The shootout, at the Twin Peaks restaurant in Waco, appeared to begin when one biker gang showed up uninvited to a meeting of a coalition of other gangs. A bar brawl soon escalated into a firefight, and police officers outside who were keeping an eye on the meeting quickly moved in. Nine people were killed, 18 others were injured, and 170 gang members were arrested.
Waco police said they recovered 100 guns in the parking lot, in addition to knives, chains and other weapons. The police department has not provided details about whether the bikers were in legal possession of the guns collected at the scene. Police spokesman Sgt. Patrick Swanton did not immediately return a request for comment.
“I don’t think lax gun laws created this vigilante system,” Pranzer said. “But I think it exacerbated it and made it worse.”
Texas, despite its gun-friendly reputation, is one of only six states that bar owners from openly carrying handguns — a restriction that dates back to the post–Civil War era, when it was meant to disarm former Confederate soldiers and freed slaves. The legislation being debated would allow the 85,000 Texans who have concealed-carry handgun licenses to carry their guns either in a shoulder holster or belt holster. Businesses would be free to ban firearms from their premises.
C.J. Grisham, a gun rights activist who is the president and founder of Open Carry Texas, said that what unfolded in Waco had no bearing on the open-carry issue and that the law would deter crime by arming law-abiding citizens.
“These guys weren’t open carrying,” he said. “What it shows is that criminals don’t care what the law is, and in Texas, by law, if you are affiliated with a known gang, then you’re not allowed to carry firearms at all. So the fact that these guys had guns anyways shows that criminals don’t follow these laws. All that our laws do now is keep law-abiding citizens from openly carrying.”
Abbott and other GOP lawmakers echoed that point on Monday.
“Well, the shootout occurred when we don’t have open carry,” Abbott said, according to The Texas Tribune. “So obviously the current laws didn’t stop anything like that.”
Still, Austin Assistant Police Chief Troy Gay said Monday during a Senate hearing in Austin that open-carry legislation would have made the job tougher for law enforcement officers who were trying to contain the Waco firefight if they had to try to discern between bystanders and those causing the disturbance.

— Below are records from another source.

(** [start_next] starts the oldest runnable task: when it answers a token,
    a task that was queued or whose retry was due now runs under that token,
    its profile was below its limit, every other task that could have run was
    created later (or at the same time with a greater id), and no other task
    changed; when it answers no token, nothing changed. *)
Theorem start_next_starts_oldest now (q q' : TransferQueue St) r :
  queue_ok q -> start_next now q = (q', Ok r) ->
  match r with
  | None => queue_tasks q' = queue_tasks q
  | Some token =>
      exists t t', queue_tasks q !! id t = Some t /\ runnable now t = true
        /\ below_profile_limit q t = true
        /\ (forall u, u ∈ tasks q -> runnable now u = true -> below_profile_limit q u = true ->
             task_le t u)
        /\ start now t = (t', Ok token) /\ state t' = Running /\ token = token_of t'
        /\ (revision t < u64_max -> queue_tasks q' = <[id t := t']> (queue_tasks q))
  end.
Proof.
  intros Hok Hr. unfold start_next, bind, gets in Hr.
  destruct (max_concurrent (queue_limits q) <=? _); [by injection Hr as <- <- |].
  destruct (candidate now q) as [t |] eqn:Hc; [| by injection Hr as <- <-].
  destruct (mutate (id t) (start now) q) as [q1 r1] eqn:Hm. destruct r1 as [token |]; [| discriminate Hr].
  unfold ret in Hr. injection Hr as <- <-.
  destruct (candidate_elem now q t Hc) as (Hin & Hrun & Hbelow & Hmin).
  assert (Hl : queue_tasks q !! id t = Some t).
  { unfold tasks in Hin. apply btree_values_elem in Hin as [k Hk].
    by rewrite (ok_keyed q Hok k t Hk). }
  unfold mutate, bind at 1, lift in Hm. rewrite Hl in Hm. simpl in Hm.
  destruct (start now t) as [t' [tok | e]] eqn:Hs; simpl in Hm; [| discriminate Hm].
  destruct (start_step _ _ _ _ Hs) as [Hstep ->].
  exists t, t'. unfold bind, lift in Hm. simpl in Hm.
  assert (revision t' = sat_u64 (revision t + 1)) as Hrev by (inversion Hstep; done).
  assert (token = token_of t' /\ (revision t < u64_max -> queue_tasks q1 = <[id t := t']> (queue_tasks q)))
    as [-> Hq].
  { unfold when in Hm. destruct (revision t' =? revision t) eqn:Heq; simpl in Hm.
    - unfold ret in Hm. injection Hm as <- <-. split; [done |]. intros Hlt. exfalso. bool_facts.
      pose proof (ok_revisions q Hok _ _ Hl) as Hpos. simpl in Hpos. width.
    - unfold on_store, zoom, mut_map_err, modify, ret in Hm.
      destruct (compare_and_swap _ _ _) as [s1 [[] | e]]; simpl in Hm; [| discriminate Hm].
      injection Hm as <- <-. done. }
  split_and!; try done. by inversion Hstep.
Qed.

(** an exhausted task at the head of the queue blocks every other one: if
    the oldest runnable task has no attempts left, [start_next] fails with
    [RetryExhausted] and changes nothing, whatever else is ready to run. *)
Theorem exhausted_head_blocks_queue now (q : TransferQueue St) t :
  queue_ok q ->
  Z.of_nat (length (active_profiles q)) < max_concurrent (queue_limits q) ->
  candidate now q = Some t -> updated_at_unix_ms t <= now ->
  max_attempts (retry_policy t) <= completed_attempts t ->
  start_next now q = (q, Err (Mutation RetryExhausted)).
Proof.
  intros Hok Hact Hc Ht Hmax.
  destruct (candidate_elem now q t Hc) as (Hin & Hrun & _).
  assert (Hl : queue_tasks q !! id t = Some t).
  { unfold tasks in Hin. apply btree_values_elem in Hin as [k Hk].
    by rewrite (ok_keyed q Hok k t Hk). }
  assert (Hs : start now t = (t, Err RetryExhausted)).
  { unfold start, bind, check_time, lift, gets. rewrite (proj2 (Z.ltb_ge _ _) Ht).
    unfold runnable in Hrun. destruct (state t); try discriminate Hrun;
      rewrite ?Hrun; unfold ret; by rewrite (proj2 (Z.leb_le _ _) Hmax). }
  assert (Hm : mutate (id t) (start now) q = (q, Err (Mutation RetryExhausted))).
  { unfold mutate, bind, lift. rewrite Hl. simpl. by rewrite Hs. }
  unfold start_next, bind, gets. rewrite (proj2 (Z.leb_gt _ _) Hact), Hc. by rewrite Hm.
Qed.
End Order.

Definition two_task_runs : list queue_op :=
  [Q_enqueue (numbered_task 1); Q_enqueue (numbered_task 2); Q_start_next 5].

Lemma start_next_starts_oldest_witness :
  let q := queue_runs [Q_enqueue (numbered_task 2); Q_enqueue (numbered_task 1)]
             (memory_queue [] QueueLimits_default) in
  exists t t', queue_tasks q !! id t = Some t /\ start 5 t = (t', Ok (demo_token 1)).
Proof.
  intros q. destruct (start_next 5 q) as [q' r] eqn:Hs.
  assert (r = Ok (Some (demo_token 1))) as -> by (revert Hs; vm_compute; congruence).
  pose proof (start_next_starts_oldest 5 q q' (Some (demo_token 1))) as H.
  destruct H as (t & t' & H1 & _ & _ & _ & H2 & _).
  - apply queue_runs_ok; [apply empty_memory_queue_ok |]. repeat constructor; vm_compute; discriminate.
  - exact Hs.
  - by exists t, t'.
Defined.

(** The task resolves a conflict after its only attempt and is queued again,
    ahead of a task that could run. *)
Definition blocked_queue : TransferQueue InMemoryTransferStore :=
  queue_runs (two_task_runs
    ++ [Q_mutate 1 (Call_enter_conflict (demo_token 1) demo_conflict 6);
        Q_mutate 1 (Call_resolve_conflict Policy_Overwrite 7)])
    (memory_queue [] QueueLimits_default).
(** Programs that change no file but [p]. *)
Definition modifies {A E} (p : Path) (m : mut LocalHandleOwner A E) : Prop :=
  forall o o' r, m o = (o', r) -> same_but p o o'.

Lemma modifies_disk {A E} p (m : mut LocalHandleOwner A E) : preserves disk m -> modifies p m.
Proof. intros Hm o o' r H. by apply same_but_disk, (Hm o o' r). Qed.

Lemma modifies_bind {A B E} p (m : mut LocalHandleOwner A E) (k : A -> mut LocalHandleOwner B E) :
  modifies p m -> (forall a, modifies p (k a)) -> modifies p (bind m k).
Proof.
  intros Hm Hk o o' r H. unfold bind in H. destruct (m o) as [o1 [a | e]] eqn:H1.
  - eapply same_but_trans; [by eapply Hm | by eapply Hk].
  - injection H as <- <-. by eapply Hm.
Qed.

Lemma modifies_map_err {A E F} p (g : E -> F) (m : mut LocalHandleOwner A E) :
  modifies p m -> modifies p (mut_map_err g m).
Proof.
  intros Hm o o' r H. unfold mut_map_err in H. destruct (m o) eqn:H1.
  injection H as <- _. by eapply Hm.
Qed.

Lemma write_at_modifies p offset data : modifies p (write_at p offset data).
Proof.
  intros o o' r Hw. unfold write_at in Hw.
  destruct (sys o) as [o1 [[] | e]] eqn:H1; apply sys_disk in H1.
  2:{ injection Hw as <- <-. by apply same_but_disk. }
  apply same_but_disk with (p := p) in H1.
  assert (Hput : forall n o, same_but p o (match files o !! p with
    | Some (RegularFile uid c _) =>
        set_files (<[p := RegularFile uid (take (Z.to_nat offset) c ++ take n data
                                           ++ drop (Z.to_nat offset + n) c) (fs_now o)]> (files o)) o
    | _ => o
    end)).
  { intros n q. destruct (files q !! p) as [[uid c m | |] |]; try done.
    split_and!; try done. intros x Hx. simpl. by rewrite lookup_insert_ne. }
  eapply same_but_trans; [exact H1 |].
  destruct (sys o1) as [o2 [[] | e]] eqn:H2; apply sys_disk in H2;
    apply same_but_disk with (p := p) in H2; (eapply same_but_trans; [exact H2 |]).
  - unfold bind, modify in Hw. apply sys_disk in Hw.
    eapply same_but_trans; [apply (Hput (length data) o2) | by apply same_but_disk].
  - unfold bind, modify, throw in Hw. injection Hw as <- <-. apply Hput.
Qed.

(** A complete write appends the data to a file of the offset's length. *)
Lemma write_at_appends p offset data o o' uid c m :
  files o !! p = Some (RegularFile uid c m) -> Z.of_nat (length c) = offset ->
  write_at p offset data o = (o', Ok tt) ->
  exists m', files o' !! p = Some (RegularFile uid (c ++ data) m').
Proof.
  intros Hf Hlen Hw. unfold write_at in Hw.
  destruct (sys o) as [o1 [[] | e]] eqn:H1; [| done]. apply sys_disk, disk_eq in H1 as (H1 & _ & _).
  destruct (sys o1) as [o2 [[] | e]] eqn:H2; [| done]. apply sys_disk, disk_eq in H2 as (H2 & _ & _).
  unfold bind, modify in Hw. rewrite H2, H1, Hf in Hw.
  set (o3 := set_files _ o2) in Hw. destruct (sys o3) as [o4 r4] eqn:H4.
  apply sys_disk, disk_eq in H4 as (H4 & _ & _). injection Hw as <- _.
  exists (fs_now o2). rewrite H4. subst o3. simpl. rewrite lookup_insert_eq. do 2 f_equal.
  rewrite (take_ge c), (take_ge data), (drop_ge c) by lia. by rewrite app_nil_r.
Qed.

Lemma mut_map_err_inv {S A E F} (f : E -> F) (m : mut S A E) s s' r :
  mut_map_err f m s = (s', r) -> exists r0, m s = (s', r0) /\ r = map_err f r0.
Proof. unfold mut_map_err. destruct (m s) as [s1 r1]. intros [= <- <-]. eauto. Qed.

(** Runs one primitive of a program in [H] that leaves the disk alone. *)
Ltac disk_step H :=
  let o1 := fresh "o" in let r1 := fresh "r" in let H1 := fresh "H" in
  unfold bind in H at 1;
  match type of H with
  | context [match ?m ?o with _ => _ end] =>
      destruct (m o) as [o1 r1] eqn:H1;
      assert (disk o1 = disk o)
        by (revert H1; generalize o o1 r1; change (preserves disk m); solve_disk);
      destruct r1 as [? | ?]
  end.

“Officers responded very quickly, but open carry would or could have potentially caused more confusion for officers responding to this kind of situation,” he said.
Angela Turner, a volunteer with the Texas chapter of Moms Demand Action for Gun Sense in America, said the bloodbath in Waco should serve as a wake-up call to lawmakers who should turn their attention from putting more guns in more public places and instead focus on smarter restrictions.
“There’s nothing that would’ve been improved in that situation if even more people had been armed and openly carrying their weapons,” she said. “Our lawmakers are listening to a small, vocal minority of people and the gun lobby and kowtowing to their wishes instead of listening to the majority of Texans, who don’t support the idea of open carry.”